The data exploraton pane is broken into three sections. The first section is propogated when you load or append hits from the Data Sources column. Each hit is displayed in a scrollable list box. Selecting one of the line items displays, if available, the context data associated with that hit in the Dereferenced Data text control. In between the list and text controls there are two progress bars that represent the total code coverage based on the number of individually hit basic blocks and functions listed in the exploration pane against the number of total basic blocks and functions across all loaded PIDA modules.

Data Capture

Once you have a tag selected for stalking, any appropriate filters applied and your target PIDA modules loaded, the next step is to actually attach to and stalk your target. Hit the Retrieve List button to display an up to date process list, newer processes are listed at the bottom. Select your target process for attaching or browse to your target process for loading, next select your coverage depth. Select Functions to monitor and track which functions are executed within your target or select Basic Blocks to further scrutinize the individual basic blocks executed. The Restore BPs checkbox controls whether or not to restore breakpoints after they have been hit.

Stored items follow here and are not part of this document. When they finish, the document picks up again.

(** The result of a flight that has been taken off the list. *)
Lemma onResult_durable cfg now res l l0 r f :
  dag_inv cfg l -> durable cfg l r -> taken l (fl_node f) l0 -> f ∈ l_flight l ->
  nr_nodeID res = fl_node f -> nr_attempt res = fl_attempt f ->
  let '(_, l', r') := onResult cfg now res (l0, r) in durable cfg l' r'.
Proof.
  intros Hi Hd Ht Hf Hn Ha. destruct (taken_left _ _ _ _ Hi Ht) as [_ Hun _ Hgone _ _ (E1&_)].
  assert (forall f', f' ∈ l_flight l0 -> f' ∈ l_flight l /\ fl_node f' <> fl_node f) as Hfl.
  { intros f' Hf'. split.
    - destruct Ht as [n rest E Est|i g E]; simpl in Hf'; [done|]. rewrite (removeAt_perm _ _ _ E). by right.
    - intros E. apply Hgone. unfold openNodes. apply elem_of_app. right. rewrite <- E. by apply list_elem_of_fmap_2. }
  assert (l_maxAttempt l0 = l_maxAttempt l) as Em by by destruct Ht.
  unfold onResult. pose proof (unwritten_dropSlot (nr_nodeID res) l0 r) as Hs.
  destruct (dropSlot (nr_nodeID res) (l0, r)) as [l1 r1]. destruct Hs as (Hk&S1&S2&S3). simpl in *.
  (* a record that is not a success is written *)
  assert (forall st ended out err l2 r2 r3, st <> NodeStatusSucceeded ->
            wrote (resultExec cfg res st ended out err) r r2 -> nodes_kept r2 r3 ->
            l_done l2 = l_done l -> l_flight l2 = l_flight l0 -> l_maxAttempt l2 = l_maxAttempt l ->
            durable cfg l2 r3) as Hwr.
  { intros st ended out err l2 r2 r3 Hst Hw Hk2 F1 F2 F3.
    apply (durable_write cfg l r _ _ _ Hd (wrote_nodes _ _ _ _ Hw Hk2)); simpl; rewrite ?Hn, ?Ha; [done|done| | | |].
    - intros n. unfold attemptOf. by rewrite F3.
    - unfold attemptOf. rewrite F3. by apply (du_flight _ _ _ Hd).
    - left. by split.
    - intros f'. rewrite F2. intros Hf'. left. by apply Hfl. }
  assert (forall ne, wrote ne r (saveNode ne r1)) as Hsave.
  { intros ne run n a. unfold stored. rewrite <- (Hk run n a). apply (saveNode_write ne r1). }
  destruct (l_budgetExceeded l1).
  { eapply Hwr; [|apply Hsave|intros ???; reflexivity|congruence..]. by intros ?. }
  destruct (l_externalCanceled l1 || _).
  { eapply Hwr; [|apply Hsave|intros ???; reflexivity|simpl; congruence..]. by intros ?. }
  destruct (nr_err res) as [[err|after reason]|].
  - unfold onFailure. eapply (Hwr NodeStatusFailed (nr_ended res) [] (Error err)); [|apply Hsave| |simpl; congruence..]; [by intros ?|].
    match goal with |- nodes_kept _ (runCancel _ ?x) => change (nodes_kept (saveNode (resultExec cfg res
      NodeStatusFailed (nr_ended res) [] (Error err)) r1) x) end.
    eapply nodes_kept_kept; [|apply kept_emit]. apply nodes_saveRun. by apply kept_nodes, kept_emit.
  - unfold onDelay, markWaiting. eapply (Hwr NodeStatusWaiting now [] ""); [|apply Hsave| |simpl; congruence..]; [by intros ?|].
    apply nodes_saveRun. apply kept_nodes. kept.
  - unfold onSuccess. set (ne := resultExec cfg res NodeStatusSucceeded _ _ _).
    assert (durable cfg l r1) as Hd1 by by apply (durable_sub cfg l r).
    destruct (onStore (UpsertNodeExecution ne) r1) as [r2 [err|]] eqn:E.
    + pose proof E as E'. apply upsert_write in E' as (_&_&Hk2). unfold abort. simpl.
      apply (durable_sub cfg l r1); [done| |simpl; congruence| |].
      * apply nodes_leave, kept_nodes. by apply (Hk2 err).
      * intros f'. rewrite S2. intros Hf'. by apply Hfl.
      * intros n. unfold attemptOf. by rewrite S3, Em.
    + pose proof (kept_finishedPayload cfg (nr_nodeID res) (nr_attempt res) (nr_output res) None (nr_started res)
        (nr_ended res) r2) as Hk2. apply kept_nodes in Hk2.
      destruct (finishedPayload _ _ _ _ _ _ _ _) as [r3 [p|err]]; simpl in Hk2.
      * destruct (completeNode_fields cfg (nr_nodeID res) (nr_output res) (set_l_done (<[nr_nodeID res := ne]> (l_done l1)) l1))
          as (G1&G2&G3).
        eapply (finished_durable cfg now EventNodeFinished (c_wfID cfg) (nr_nodeID res) (nr_attempt res) p l l1 r1 r2 ne);
          simpl; try done; rewrite ?Hn, ?Ha; try done; try congruence; [by rewrite S2|by apply (du_flight _ _ _ Hd)].
      * eapply (finished_durable cfg now EventNodeFinished (c_wfID cfg) (nr_nodeID res) (nr_attempt res) [] l l1 r1 r2 ne);
          simpl; try done; rewrite ?Hn, ?Ha; try done; try congruence; [by rewrite S2|by apply (du_flight _ _ _ Hd)].
Qed.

If you are only interested in what code was executed in your target, then leave the option disabled. Alternatively, if you are interested in both what was executed and the order in which it was executed, then you should enable the option. The Heavy checkbox controls whether or not pstalker will save context data at each recorded hit. Disable this option for increased speed. Uncheck the Unhandled Only check box to receive notification of debug exception events even if the debuggee is capable of correctly handling them. Finally, with all your options set and your target process selected hit the Attach and Start Tracking button to begin code coverage. Watch the log window for run-time information.

Limitations

There is one main limitation to this tool that you should be aware of. Specifically, the tool is reliant on the static analysis of the binary provided by IDA then it will fail when IDA makes mistakes. For example, if data is misrepresented as code then bad things can happen when pstalker sets breakpoints on that data. This is the most common reason for failure. Disabling the "Make final pass" analysis kernel option in IDA prior to the auto-analysis will disable the aggressive logic that makes these types of errors. However, your overall analysis will also suffer. Furthermore, packed or self-modifying code can not be traced currently.